This package is under active development, with many things bound to change — do not use in production!
Pronounced 'soo-rear' (like the French sourire 'to smile').
Use the install_github
function from the remotes package to install this development version of the R package. We will put a version on CRAN once the package functionality has stabilised.
# Install remotes package if you don't have it
# install.packages("remotes")
remotes::install_github("parledoct/sousrir")
If you do not already have an installation of Miniconda for use by R, use the install_miniconda()
function from the reticulate package (which is a dependency of sousrir, and will be automatically installed).
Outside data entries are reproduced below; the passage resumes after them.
(* ===== verification/Executor.v ===== *)
(** * allegro-consensus: the payload builder interface (crates/consensus/src/executor.rs)

    What the consensus layer asks of the execution layer: build a block for a
    request, validate a block received from a peer.  A builder acts on an
    execution-layer state [W] which it threads (asynchronous calls run to
    completion before the actor handles its next message). *)

From S2P Require Import Prelude Digest.
Local Open Scope Z_scope.

(** ** Data *)

Record BuiltPayload : Type := mk_BuiltPayload {
  bp_block_bytes : bytes;
  bp_block_hash : B256;
  bp_block_number : Z;
  bp_timestamp_millis : Z;
}.

Record BlockMeta : Type := mk_BlockMeta {
  bm_hash : B256;
  bm_number : Z;
  bm_timestamp : Z;
  bm_timestamp_millis : Z;
}.

Inductive ValidationResult : Type :=
| Valid (meta : BlockMeta)
| Invalid (reason : string).

Record BuildPayloadRequest : Type := mk_BuildPayloadRequest {
  req_parent_hash : B256;
  req_parent_number : Z;
  req_parent_view : Z;
  req_parent_digest : Digest;
  req_epoch : Z;
  req_view : Z;
  req_proposer : B256;
  req_timestamp : Z;
  req_timestamp_millis : Z;
}.

Record ValidateBlockRequest : Type := mk_ValidateBlockRequest {
  vreq_block_bytes : bytes;
  vreq_parent_hash : B256;
}.

(** alloy's engine-API records, as the program fills them. *)
Record ForkchoiceState : Type := mk_ForkchoiceState {
  head_block_hash : B256;
  safe_block_hash : B256;
  finalized_block_hash : B256;
}.

Record PayloadAttributes : Type := mk_PayloadAttributes {
  attr_timestamp : Z;
  prev_randao : B256;
  suggested_fee_recipient : bytes;
  withdrawals : option (list bytes);
  attr_parent_beacon_block_root : option B256;
  attr_slot_number : option Z;
  target_gas_limit : option Z;
}.

(** [Address::ZERO] *)
Definition Address_ZERO : bytes := replicate 20 Byte.x00.

(** ** The [PayloadBuilder] trait *)

Class PayloadBuilder (P W : Type) : Type := {
  build_payload : P → BuildPayloadRequest → W → Result BuiltPayload string * W;
  validate_block : P → bytes → B256 → W → Result ValidationResult string * W;
}.

Section builder.
Context {W : Type}.

Definition BuildPayloadFn : Type := BuildPayloadRequest → W → Result BuiltPayload string * W.
Definition ValidateBlockFn : Type :=
  ValidateBlockRequest → W → Result ValidationResult string * W.

Record EngineApiPayloadBuilder : Type := mk_EngineApiPayloadBuilder {
  build_fn : BuildPayloadFn;
  validate_fn : ValidateBlockFn;
}.

(** [EngineApiPayloadBuilder::new], [create_reth_payload_builder] *)
Definition engine_api_payload_builder_new (b : BuildPayloadFn) (v : ValidateBlockFn) :
    EngineApiPayloadBuilder := mk_EngineApiPayloadBuilder b v.
Definition create_reth_payload_builder (b : BuildPayloadFn) (v : ValidateBlockFn) :
    EngineApiPayloadBuilder := engine_api_payload_builder_new b v.

Definition engine_api_build_payload (p : EngineApiPayloadBuilder)
    (req : BuildPayloadRequest) (w : W) : Result BuiltPayload string * W :=
  build_fn p req w.

Definition engine_api_validate_block (p : EngineApiPayloadBuilder)
    (block_bytes : bytes) (parent_hash : B256) (w : W) :
    Result ValidationResult string * W :=
  validate_fn p (mk_ValidateBlockRequest block_bytes parent_hash) w.

#[global] Instance EngineApiPayloadBuilder_PayloadBuilder :
    PayloadBuilder EngineApiPayloadBuilder W := {|
  build_payload := engine_api_build_payload;
  validate_block := engine_api_validate_block;
|}.
End builder.
Arguments EngineApiPayloadBuilder : clear implicits.

(** ** Engine API helpers *)

Definition build_payload_attributes (_parent_hash : B256) (timestamp : Z) :
    PayloadAttributes := {|
  attr_timestamp := timestamp;
  prev_randao := B256_ZERO;
  suggested_fee_recipient := Address_ZERO;
  withdrawals := Some [];
  attr_parent_beacon_block_root := Some B256_ZERO;
  attr_slot_number := None;
  target_gas_limit := None;
|}.

Definition build_payload_attributes_from_request (req : BuildPayloadRequest) :
    ForkchoiceState * PayloadAttributes :=
  let forkchoice_state := {|
    head_block_hash := req_parent_hash req;
    safe_block_hash := req_parent_hash req;
    finalized_block_hash := req_parent_hash req;
  |} in
  let pay_attrs := build_payload_attributes (req_parent_hash req) (req_timestamp req) in
  (forkchoice_state, pay_attrs).

(** ** Laws of a builder

    What the actor's clients rely on: the stamps a builder reports are 64-bit
    values, and a built block's millisecond stamp belongs to the second the
    request asked for. *)
Class BuilderLaws (P W : Type) `{!PayloadBuilder P W} : Prop := {
  build_millis p r w b w' :
    is_u64 (req_timestamp_millis r) →
    req_timestamp r = req_timestamp_millis r / 1000 →
    build_payload p r w = (Ok b, w') →
    is_u64 (bp_timestamp_millis b) ∧ bp_timestamp_millis b / 1000 = req_timestamp r;
  validate_millis p b h w meta w' :
    validate_block p b h w = (Ok (Valid meta), w') → is_u64 (bm_timestamp_millis meta);
}.

(** What proposer and verifier must agree on: whenever some node finds a block
    built by another valid, it reads back the hash, the number and the
    millisecond stamp the builder reported. *)
Class BuilderAgreement (P W : Type) `{!PayloadBuilder P W} : Prop :=
  build_validate_agree p q r w b w' h v meta v' :
    is_u64 (req_parent_number r) → is_u64 (req_timestamp_millis r) →
    build_payload p r w = (Ok b, w') →
    validate_block q (bp_block_bytes b) h v = (Ok (Valid meta), v') →
    bm_hash meta = bp_block_hash b ∧ bm_number meta = bp_block_number b ∧
    bm_timestamp_millis meta = bp_timestamp_millis b.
The reticulate package lets you use Python functions and data structures in R, and needs access to its own (clean) installation of Miniconda.
reticulate::install_miniconda()
Within the R package, we have supplied features extracted from the gos-kdl QbE-STD dataset (https://zenodo.org/record/4634878) extracted using a simple python feature extraction script using the Librosa library (script provided below, in 3.1). You can fetch the full path of these feature files on your local system using the system.file()
function:
gos_kdl_queries <- system.file("extdata", "gos-kdl_queries.npz", package="sousrir")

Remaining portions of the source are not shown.